Start to finish, repeat the records exactly.
[Opening DATA TO USE section]
(** The same for a tool function that raises: the model asks for the
    tool without the [metric] argument. *)
Example tool_failure_becomes_apology :
  (run_ask (form_of "hola")
     (boot [Return (tool_reply [{| fc_name := Some "check_health_status";
                                   fc_args := Some ∅ |}])])).1
  = Return ({[ "response" :=
                 Some "Lo siento, ocurrió un error en el sistema: check_health_status() missing 1 required positional argument: 'metric'. Intenta de nuevo.";
               "user_input" := Some "hola" ]}, 200%Z).
Proof. vm_compute. reflexivity. Qed.

(** C8, as stated, fails on the body: the error field holds the Spanish
    message, not the English one. *)
Lemma ask_error_body_is_not_english :
  ∃ body,
    run_ask ∅ (boot []) = (Return (body, 400%Z), boot [])
    ∧ body !! "error" = Some (Some "No se recibió mensaje")
    ∧ body ≠ {[ "error" := Some "no message received" ]}.
Proof.
  exists {[ "error" := Some "No se recibió mensaje" ]}.
  split; [reflexivity |]. split; [reflexivity |].
  intros H. apply (f_equal (λ m : json, m !! "error")) in H.
  rewrite !lookup_singleton_eq in H. discriminate.
Qed.

(** C8, amended. A request to [/ask] whose [user_input] field is missing
    or empty is answered 400 with the body
    [{"error": "No se recibió mensaje"}]; the state is left as it was: no
    external call is made and the stored history is unchanged. *)
Theorem ask_rejects_empty_input (lower : string → string)
    (interp_text : interp_error → string) (World : Type)
    (generate_content :
       Request → World → outcome GenerateContentResponse * World)
    (form : gmap string string) (st : State World) :
  form !! "user_input" = None ∨ form !! "user_input" = Some "" →
  ask lower interp_text generate_content form st
  = (Return ({[ "error" := Some "No se recibió mensaje" ]}, 400%Z), st).
Proof.
  intros [H | H]; apply ask_rejected; rewrite H; reflexivity.
Qed.

Lemma ask_rejects_empty_input_witness :
  run_ask (form_of "") (boot [Return (text_reply (Some "hola"))])
  = (Return ({[ "error" := Some "No se recibió mensaje" ]}, 400%Z),
     boot [Return (text_reply (Some "hola"))]).
Proof.
  apply (ask_rejects_empty_input lower_latin1 cpython_text _ scripted
           (form_of "")).
  right. vm_compute. reflexivity.
Defined.

(** C9 on the code: when the model's reply has no text, [ask] appends the
    user record and then [None], the encoding of the empty model turn,
    to the stored history. *)
Lemma ask_stores_none_for_silent_reply :
  stored_of (run_ask (form_of "hola")
               (boot [Return (text_reply None)])).2
  = [Some {[ "role" := Some "user"; "text" := Some "hola" ]}; None].
Proof. vm_compute. reflexivity. Qed.

(** What does hold for every served request: two items are appended to
    the stored history, the user record and the encoding of the model
    turn, and the items before them stay in place. *)
Lemma ask_appends_two_items (lower : string → string)
    (interp_text : interp_error → string) (World : Type)
    (generate_content :
       Request → World → outcome GenerateContentResponse * World)
    (form : gmap string string) (user_input : string) (st : State World) :
  reachable lower interp_text generate_content st →
  form !! "user_input" = Some user_input → user_input ≠ "" →
  ∃ reply,
    (ask lower interp_text generate_content form st).1
    = Return ({[ "response" := reply; "user_input" := Some user_input ]},
              200%Z)
    ∧ stored_of (ask lower interp_text generate_content form st).2
      = stored_of st ++
        [Some {[ "role" := Some "user"; "text" := Some user_input ]};
         if truthy reply
         then Some {[ "role" := Some "model"; "text" := reply ]}
         else None].
Proof.
  intros Hreach Hform Hne.
  destruct (get_gemini_response_returns lower interp_text World
              generate_content user_input (history_of st) st)
    as (reply & st' & Hreply & _).
  exists reply.
  rewrite (ask_served lower interp_text World generate_content
             form user_input reply st st' Hform Hne
             (reachable_well_keyed lower interp_text World generate_content
                st Hreach) Hreply).
  split; [reflexivity |]. cbn [snd].
  rewrite stored_of_store_turns.
  unfold serialize_content, user_turn, model_turn. cbn [parts role part_text].
  rewrite (truthy_nonempty user_input Hne). reflexivity.
Qed.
[Closing DATA TO USE section]
RESPONSE:
(** The same for a tool function that raises: the model asks for the
    tool without the [metric] argument. *)
Example tool_failure_becomes_apology :
  (run_ask (form_of "hola")
     (boot [Return (tool_reply [{| fc_name := Some "check_health_status";
                                   fc_args := Some ∅ |}])])).1
  = Return ({[ "response" :=
                 Some "Lo siento, ocurrió un error en el sistema: check_health_status() missing 1 required positional argument: 'metric'. Intenta de nuevo.";
               "user_input" := Some "hola" ]}, 200%Z).
Proof. vm_compute. reflexivity. Qed.

(** C8, as stated, fails on the body: the error field holds the Spanish
    message, not the English one. *)
Lemma ask_error_body_is_not_english :
  ∃ body,
    run_ask ∅ (boot []) = (Return (body, 400%Z), boot [])
    ∧ body !! "error" = Some (Some "No se recibió mensaje")
    ∧ body ≠ {[ "error" := Some "no message received" ]}.
Proof.
  exists {[ "error" := Some "No se recibió mensaje" ]}.
  split; [reflexivity |]. split; [reflexivity |].
  intros H. apply (f_equal (λ m : json, m !! "error")) in H.
  rewrite !lookup_singleton_eq in H. discriminate.
Qed.

(** C8, amended. A request to [/ask] whose [user_input] field is missing
    or empty is answered 400 with the body
    [{"error": "No se recibió mensaje"}]; the state is left as it was: no
    external call is made and the stored history is unchanged. *)
Theorem ask_rejects_empty_input (lower : string → string)
    (interp_text : interp_error → string) (World : Type)
    (generate_content :
       Request → World → outcome GenerateContentResponse * World)
    (form : gmap string string) (st : State World) :
  form !! "user_input" = None ∨ form !! "user_input" = Some "" →
  ask lower interp_text generate_content form st
  = (Return ({[ "error" := Some "No se recibió mensaje" ]}, 400%Z), st).
Proof.
  intros [H | H]; apply ask_rejected; rewrite H; reflexivity.
Qed.

Lemma ask_rejects_empty_input_witness :
  run_ask (form_of "") (boot [Return (text_reply (Some "hola"))])
  = (Return ({[ "error" := Some "No se recibió mensaje" ]}, 400%Z),
     boot [Return (text_reply (Some "hola"))]).
Proof.
  apply (ask_rejects_empty_input lower_latin1 cpython_text _ scripted
           (form_of "")).
  right. vm_compute. reflexivity.
Defined.

(** C9 on the code: when the model's reply has no text, [ask] appends the
    user record and then [None], the encoding of the empty model turn,
    to the stored history. *)
Lemma ask_stores_none_for_silent_reply :
  stored_of (run_ask (form_of "hola")
               (boot [Return (text_reply None)])).2
  = [Some {[ "role" := Some "user"; "text" := Some "hola" ]}; None].
Proof. vm_compute. reflexivity. Qed.

(** What does hold for every served request: two items are appended to
    the stored history, the user record and the encoding of the model
    turn, and the items before them stay in place. *)
Lemma ask_appends_two_items (lower : string → string)
    (interp_text : interp_error → string) (World : Type)
    (generate_content :
       Request → World → outcome GenerateContentResponse * World)
    (form : gmap string string) (user_input : string) (st : State World) :
  reachable lower interp_text generate_content st →
  form !! "user_input" = Some user_input → user_input ≠ "" →
  ∃ reply,
    (ask lower interp_text generate_content form st).1
    = Return ({[ "response" := reply; "user_input" := Some user_input ]},
              200%Z)
    ∧ stored_of (ask lower interp_text generate_content form st).2
      = stored_of st ++
        [Some {[ "role" := Some "user"; "text" := Some user_input ]};
         if truthy reply
         then Some {[ "role" := Some "model"; "text" := reply ]}
         else None].
Proof.
  intros Hreach Hform Hne.
  destruct (get_gemini_response_returns lower interp_text World
              generate_content user_input (history_of st) st)
    as (reply & st' & Hreply & _).
  exists reply.
  rewrite (ask_served lower interp_text World generate_content
             form user_input reply st st' Hform Hne
             (reachable_well_keyed lower interp_text World generate_content
                st Hreach) Hreply).
  split; [reflexivity |]. cbn [snd].
  rewrite stored_of_store_turns.
  unfold serialize_content, user_turn, model_turn. cbn [parts role part_text].
  rewrite (truthy_nonempty user_input Hne). reflexivity.
Qed.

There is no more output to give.